Department of Gynecology and Obstetrics, Medical University Innsbruck, Anichstrasse 35, Innsbruck, Austria.
Int J Gynecol Pathol. 2011 Nov;30(6):527-31. doi: 10.1097/PGP.0b013e31821ac519.
The p73 gene gives rise to the full-length transactivation competent TAp73 and the N-terminally truncated isoform ΔNp73, which inhibits TAp73 and wild-type p53. The clinical relevance of TAp73 and ΔNp73 protein expression has not yet been evaluated in ovarian cancer. TAp73 and ΔNp73 expression was examined using immunohistochemistry and reverse transcription-polymerase chain reaction in 83 and 64 ovarian cancer specimens, respectively. A yeast-based assay and subsequent sequencing were performed to analyze the p53 mutational status. TAp73 and ΔNp73 protein expression was found in 73 of 83 (88%) and 48 of 83 (57.8%) ovarian cancer samples, respectively. The majority of cases showed immunostaining in both the nucleus and cytoplasm of tumor cells. TAp73 and ΔNp73 protein expression correlated with messenger RNA quantification in 25 of 64 (39.1%) and 37 of 64 (57.8%) cancer specimens, respectively. TAp73 and ΔNp73 protein expression was not associated with the p53 mutational status, clinicopathologic parameters, and prognosis of the examined ovarian cancer cases. Although TAp73 and ΔNp73 protein expression did not possess prognostic significance for ovarian cancer in this study, a potential clinical role of p73 isoforms cannot be definitively excluded due to limitations of immunohistochemistry.

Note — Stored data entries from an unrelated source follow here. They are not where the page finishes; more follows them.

(* ===== verification/QuoteSafety.v ===== *)
(** * Theorems on quotes: one acceptance, of content that stays; what is refused.

    A history is any sequence of requests of the quote routes and of the expiry sweep, each
    in its transaction, and of changes that other services make to their own tables. *)

From S2P Require Import Prelude JsNum Money Calendar InvoiceDb Invoices InvoiceLogic.
From S2P Require Import InvoiceLifecycle InvoiceSafety.
From S2P Require Import Contracts ContractSchedule ContractLifecycle ContractBilling ContractSafety.
From S2P Require Import Quotes QuoteLifecycle QuoteHandlers QuoteAccept.

Open Scope Z_scope.

(** ** Histories *)

Inductive QCall :=
| QCreate (input : CreateQuoteInput) (actor : QuoteActor)
| QUpdate (i : id) (u : UpdateQuoteInput) (actor : QuoteActor)
| QDelete (i : id) (actor : QuoteActor)
| QAddBlock (i : id) (t : BlockType) (content : string) (actor : QuoteActor)
| QDeleteBlock (i b : id) (actor : QuoteActor)
| QAddLine (i : id) (input : QuoteLineInput) (actor : QuoteActor)
| QAddCatalogLine (i itemId : id) (quantity : string) (blockId : option id) (actor : QuoteActor)
| QUpdateLine (i lineId : id) (p : QuoteLinePatch) (actor : QuoteActor)
| QRemoveLine (i lineId : id) (actor : QuoteActor)
| QSend (mint : id → option string) (mails : id → bool) (i : id) (actor : QuoteActor)
| QView (i orgId : id)
| QDecline (i : id) (reason : text) (actor : QuoteActor)
| QExpire
| QAccept (i : id) (p : AcceptParams).

Definition q_discard {A} (m : QM A) : QM unit := m ≫= λ _, mret tt.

p73 基因产生全长转录激活 competent TAp73 和 N 端截断的异构体 ΔNp73,后者抑制 TAp73 和野生型 p53。TAp73 和 ΔNp73 蛋白表达在卵巢癌中的临床相关性尚未得到评估。使用免疫组织化学和逆转录-聚合酶链反应分别在 83 例和 64 例卵巢癌标本中检测 TAp73 和 ΔNp73 的表达。进行了酵母测定和随后的测序,以分析 p53 突变状态。在 83 例卵巢癌样本中,73 例(88%)存在 TAp73 蛋白表达,48 例(57.8%)存在 ΔNp73 蛋白表达。大多数病例在肿瘤细胞的核和细胞质中均显示免疫染色。在 25 例(39.1%)和 37 例(57.8%)癌症标本中,TAp73 和 ΔNp73 蛋白表达与信使 RNA 定量相关。TAp73 和 ΔNp73 蛋白表达与 p53 突变状态、临床病理参数和所检查的卵巢癌病例的预后无关。尽管在本研究中,TAp73 和 ΔNp73 蛋白表达对卵巢癌没有预后意义,但由于免疫组织化学的局限性,不能明确排除 p73 异构体的潜在临床作用。